Effect of Oxidative Synthesis Conditions on the Performance of Single‐Crystalline LiMn2‐xMxO4 (M = Al, Fe, and Ni) Spinel Cathodes in Lithium‐Ion Batteries

Abstract LiMn 2 O 4 (LMO) spinel cathode materials attract much interest due to the low price of manganese and high power density for lithium‐ion batteries. However, the LMO cathodes suffer from the Mn dissolution problem at particle surfaces, which accelerates capacity fade. Herein, the authors report that the oxidative synthesis condition is a key factor in the cell performance of single‐crystalline LiMn 2‐ x M x O 4 (0.03 ≤ x ≤ 0.1, M = Al, Fe, and Ni) cathode materials prepared at 1000 °C. The use of oxygen flow during the spinel‐phase formation minimizes the presence of oxygen vacancies generated at 1000 °C, thereby yielding a stoichiometrically doped LMO product; otherwise, the spinel cathode prepared in atmospheric air readily loses capacity due to the oxygen vacancies in the structure.
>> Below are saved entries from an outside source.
(** * Snapchat memories gallery generator: a shallow embedding of generate.py

    The script is a linear pipeline: [load_memories] normalises the records of
    the export, [download_media_files] fetches every record and writes it
    under media/, [group_by_year_month] buckets the downloaded records and
    [build_html] renders the gallery.  Python values are modelled as follows:

    - a [str] is a [string]: the bytes of its UTF-8 encoding, a lone
      surrogate (which [json.load] builds from an escape such as \ud800)
      being written as the three bytes that encoding gives it when
      surrogates are let through.  [Utf8] reads the code points back where
      the script or its libraries look at characters: the digits and the
      white space of [strptime], the first characters of an error text, the
      characters [print] cannot encode;
    - [lower] acts on the ASCII letters only.  The script uses lowered text
      in tests for ASCII words alone ("video", ".mp4", "overlay", "zip" and
      the like), and the only other characters that [str.lower] turns into
      text with an ASCII letter are U+0130, which gives "i" followed by
      U+0307, and U+212A, which gives "k": no word that is tested holds a
      "k", and in none is "i" the last letter or followed by U+0307, so
      the tests come out the same;
    - [bytes] is a [list byte];
    - a value decoded by [json.load] is a [json] tree; a JSON object is the
      list of its members in the order of the text, read as the dict that
      [json.load] makes of it;
    - a raised exception is the [Raise] branch of [result];
    - [defaultdict]s are [gmap]s, an [OrderedDict] filled in key order is the
      list of its (key, value) pairs;
    - the network, the ZIP library, the disk and the terminal are explicit:
      the first two are oracles the functions take as arguments, the third
      is the trace of [event]s a function returns, and of the fourth the
      functions are told which surrogates its error handler lets through
      ([stdout]).

    The lines the script prints matter in one way only: [print] raises
    UnicodeEncodeError on text that standard output cannot encode.  Standard
    output is taken to be a Unicode stream: it encodes every code point but
    the surrogates, so the fixed texts of the script and the numbers it
    prints always pass, and only text taken from the input (a date, the text
    of an exception) can stop it.  The path of the export is taken to be
    printable.  The pause after every twentieth download and the elapsed
    times have no part in any result and are left out; the clock is taken to
    advance between the start of the downloads and the twentieth of them.
    Creating media/ and writing a file are taken to succeed. *)

From Stdlib Require Import Strings.Ascii Strings.String Strings.Byte.
From stdpp Require Import gmap strings list sorting.
Lemma collapseSlashes_cons c d s :
  collapseSlashes (String c (String d s))
  = if Ascii.eqb c slash && Ascii.eqb d slash
    then collapseSlashes (String d s)
    else String c (collapseSlashes (String d s)).
Proof.
  change (collapseSlashes (String c (String d s)))
    with (if Ascii.eqb c slash
          then if Ascii.eqb d slash then collapseSlashes (String d s)
               else String c (collapseSlashes (String d s))
          else String c (collapseSlashes (String d s))).
  destruct (Ascii.eqb c slash), (Ascii.eqb d slash); reflexivity.
Qed.

Lemma collapseSlashes_single c : collapseSlashes (String c "") = String c "".
Proof. simpl. destruct (Ascii.eqb c slash); reflexivity. Qed.

Lemma noDoubleSlash_cons c d s :
  noDoubleSlash (String c (String d s))
  = negb (Ascii.eqb c slash && Ascii.eqb d slash)
    && noDoubleSlash (String d s).
Proof. reflexivity. Qed.

Lemma noDoubleSlash_collapseSlashes s : noDoubleSlash (collapseSlashes s) = true.
Proof.
  induction s as [|c s IH]; [reflexivity|].
  destruct s as [|d s]; [rewrite collapseSlashes_single; reflexivity|].
  rewrite collapseSlashes_cons.
  destruct (Ascii.eqb c slash && Ascii.eqb d slash) eqn:Hcd; [exact IH|].
  destruct (collapseSlashes_head d s) as [r Hr].
  assert (Hd : noDoubleSlash (String d r) = true) by (rewrite <- Hr; exact IH).
  rewrite Hr, noDoubleSlash_cons, Hcd, Hd. reflexivity.
Qed.

Lemma noBackslash_collapseSlashes s :
  noBackslash s = true -> noBackslash (collapseSlashes s) = true.
Proof.
  induction s as [|c s IH]; [reflexivity|].
  intros H. simpl in H. apply andb_prop in H as [Hc Hs].
  destruct s as [|d s]; [rewrite collapseSlashes_single; simpl; rewrite Hc; reflexivity|].
  rewrite collapseSlashes_cons.
  destruct (Ascii.eqb c slash && Ascii.eqb d slash); [apply IH, Hs|].
  change (negb (Ascii.eqb c backslash)
          && noBackslash (collapseSlashes (String d s)) = true).
  rewrite Hc, IH by exact Hs. reflexivity.
Qed.

Lemma stripLeadingSlash_normal s :
  noBackslash s = true -> noDoubleSlash s = true ->
  isNormal (stripLeadingSlash s) = true.
Proof.
  unfold isNormal. intros Hb Hd.
  destruct s as [|c s]; [reflexivity|]. simpl.
  destruct (Ascii.eqb c slash) eqn:Hc.
  - simpl in Hb. apply andb_prop in Hb as [_ Hb]. rewrite Hb.
    destruct s as [|d s]; [reflexivity|].
    rewrite noDoubleSlash_cons, Hc in Hd.
    apply andb_prop in Hd as [Hcd Hd]. rewrite Hd. exact Hcd.
  - rewrite Hb, Hd. simpl. rewrite Hc. reflexivity.
Qed.

Lemma normalizeVaultPath_isNormal (p : string) :
  isNormal (normalizeVaultPath p) = true.
Proof.
  unfold normalizeVaultPath. apply stripLeadingSlash_normal.
  - apply noBackslash_collapseSlashes, noBackslash_backslashesToSlashes.
  - apply noDoubleSlash_collapseSlashes.
Qed.

(** X1: whatever the input, [normalizeVaultPath] yields a path with forward
    slashes only, no doubled slash and no leading slash. *)
Theorem normalizeVaultPath_normal (p : string) :
  noBackslash (normalizeVaultPath p) = true
  /\ noDoubleSlash (normalizeVaultPath p) = true
  /\ noLeadingSlash (normalizeVaultPath p) = true.
Proof.
  pose proof (normalizeVaultPath_isNormal p) as Hn. unfold isNormal in Hn.
  apply andb_prop in Hn as [Hn Hl]. apply andb_prop in Hn as [Hb Hd].
  split; [exact Hb|]. split; [exact Hd|exact Hl].
Qed.

(** X2: [normalizeVaultPath] is idempotent: a path it returned is returned
    unchanged. *)
Theorem normalizeVaultPath_idempotent (p : string) :
  normalizeVaultPath (normalizeVaultPath p) = normalizeVaultPath p.
Proof.
  pose proof (normalizeVaultPath_isNormal p) as Hn. unfold isNormal in Hn.
  apply andb_prop in Hn as [Hn Hl]. apply andb_prop in Hn as [Hb Hd].
  apply normalizeVaultPath_id; assumption.
Qed.

Lemma append_cons c (a b : string) : String c a +:+ b = String c (a +:+ b).
Proof. reflexivity. Qed.

Lemma append_nil_l (b : string) : "" +:+ b = b.
Proof. reflexivity. Qed.

Lemma backslashesToSlashes_app a b :
  backslashesToSlashes (a +:+ b)
  = backslashesToSlashes a +:+ backslashesToSlashes b.
Proof.
  induction a as [|c a IH]; [reflexivity|].
  rewrite append_cons. simpl. rewrite IH. reflexivity.
Qed.

(** Collapsing the front of a string first changes nothing. *)
Lemma collapseSlashes_app_l x y :
  collapseSlashes (collapseSlashes x +:+ y) = collapseSlashes (x +:+ y).
Proof.
  induction x as [|c x IH]; [reflexivity|].
  destruct x as [|d x].
  - rewrite collapseSlashes_single. reflexivity.
  - rewrite collapseSlashes_cons, !append_cons, (collapseSlashes_cons c d).
    destruct (Ascii.eqb c slash && Ascii.eqb d slash) eqn:Hcd.
    + rewrite <- append_cons. exact IH.
    + destruct (collapseSlashes_head d x) as [r Hr].
      rewrite <- (append_cons d x y), <- IH, Hr.
      rewrite !append_cons, collapseSlashes_cons, Hcd. reflexivity.
Qed.

Lemma stripLeadingSlash_collapse_app u y :
  noDoubleSlash u = true ->
  stripLeadingSlash (collapseSlashes (stripLeadingSlash u +:+ y))
  = stripLeadingSlash (collapseSlashes (u +:+ y)).
Proof.
  intros Hu. destruct u as [|c u]; [reflexivity|].
  simpl stripLeadingSlash at 2.
  destruct (Ascii.eqb c slash) eqn:Hc; [|reflexivity].
  apply Ascii.eqb_eq in Hc. subst c.
  destruct u as [|d u].
  - rewrite append_nil_l, append_cons, append_nil_l.
    destruct y as [|e y]; [reflexivity|].
    rewrite collapseSlashes_cons.
    change (Ascii.eqb slash slash) with true. cbn [andb].
    destruct (Ascii.eqb e slash) eqn:He; [reflexivity|].
    destruct (collapseSlashes_head e y) as [r Hr]. rewrite Hr.
    simpl. rewrite He. change (Ascii.eqb slash slash) with true. reflexivity.
  - rewrite noDoubleSlash_cons in Hu.
    change (Ascii.eqb slash slash) with true in Hu. cbn [andb] in Hu.
    apply andb_prop in Hu as [Hd _]. apply negb_true_iff in Hd.
    rewrite !append_cons, (collapseSlashes_cons slash d), Hd, andb_false_r.
    rewrite <- append_cons.
    destruct (collapseSlashes_head d (u +:+ y)) as [r Hr].
    rewrite append_cons, Hr. simpl. rewrite Hd.
    change (Ascii.eqb slash slash) with true. reflexivity.
Qed.

(** Normalising the front of a path first changes nothing. *)
Lemma normalizeVaultPath_app_l a b :
  normalizeVaultPath (normalizeVaultPath a +:+ b) = normalizeVaultPath (a +:+ b).
Proof.
  pose proof (normalizeVaultPath_isNormal a) as Hn. unfold isNormal in Hn.
  apply andb_prop in Hn as [Hn _]. apply andb_prop in Hn as [Hb _].
  unfold normalizeVaultPath at 1 3.
  rewrite !backslashesToSlashes_app, (backslashesToSlashes_id _ Hb).
  unfold normalizeVaultPath.
  rewrite stripLeadingSlash_collapse_app
    by apply noDoubleSlash_collapseSlashes.
  rewrite collapseSlashes_app_l. reflexivity.
Qed.

Lemma isSeparator_slash c :
  Ascii.eqb (if Ascii.eqb c backslash then slash else c) slash = isSeparator c.
Proof.
  unfold isSeparator. destruct (Ascii.eqb c backslash) eqn:Hb.
  - rewrite orb_true_r. reflexivity.
  - rewrite orb_false_r. reflexivity.
Qed.

Lemma collapse_onlySeparators d :
  onlySeparators d = true ->
  collapseSlashes (backslashesToSlashes d) = ""
  \/ collapseSlashes (backslashesToSlashes d) = "/".
Proof.
  induction d as [|c d IH]; [left; reflexivity|].
  intros H. simpl in H. apply andb_prop in H as [Hc Hd].
  destruct d as [|e d].
  - right. simpl. rewrite isSeparator_slash, Hc.
    rewrite <- isSeparator_slash in Hc. apply Ascii.eqb_eq in Hc.
    rewrite Hc. reflexivity.
  - change (backslashesToSlashes (String c (String e d)))
      with (String (if Ascii.eqb c backslash then slash else c)
                   (String (if Ascii.eqb e backslash then slash else e)
                           (backslashesToSlashes d))).
    rewrite collapseSlashes_cons, !isSeparator_slash, Hc.
    pose proof Hd as He. simpl in He. apply andb_prop in He as [He _].
    rewrite He. apply IH, Hd.
Qed.

Lemma collapse_short_onlySeparators d :
  collapseSlashes (backslashesToSlashes d) = ""
  \/ collapseSlashes (backslashesToSlashes d) = "/" ->
  onlySeparators d = true.
Proof.
  induction d as [|c d IH]; [reflexivity|].
  destruct d as [|e d].
  - change (backslashesToSlashes (String c ""))
      with (String (if Ascii.eqb c backslash then slash else c) "").
    rewrite collapseSlashes_single. intros [H|H]; [discriminate|].
    injection H as H. simpl. rewrite <- isSeparator_slash, H. reflexivity.
  - change (backslashesToSlashes (String c (String e d)))
      with (String (if Ascii.eqb c backslash then slash else c)
                   (String (if Ascii.eqb e backslash then slash else e)
                           (backslashesToSlashes d))).
    rewrite collapseSlashes_cons, !isSeparator_slash.
    change (onlySeparators (String c (String e d)))
      with (isSeparator c && onlySeparators (String e d)).
    destruct (isSeparator c && isSeparator e) eqn:Hce.
    + intros H. apply andb_prop in Hce as [-> _]. apply IH, H.
    + destruct (collapseSlashes_head
                  (if Ascii.eqb e backslash then slash else e)
                  (backslashesToSlashes d)) as [r Hr].
      rewrite Hr. intros [H|H]; discriminate.
Qed.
As a way of circumventing the use of oxygen flow, a one‐pot, two‐step heating in air at 1000 °C and subsequently at 600 °C is used to yield the stoichiometric LMO product. The lithiation heating at 1000–600 ⁰C resulted in a significant improvement in the cycling stability of the prepared LMO cathode in graphite‐based full cells. This study on oxidative synthesis conditions also confirms the advantage of minimizing the surface area of the cathode particles.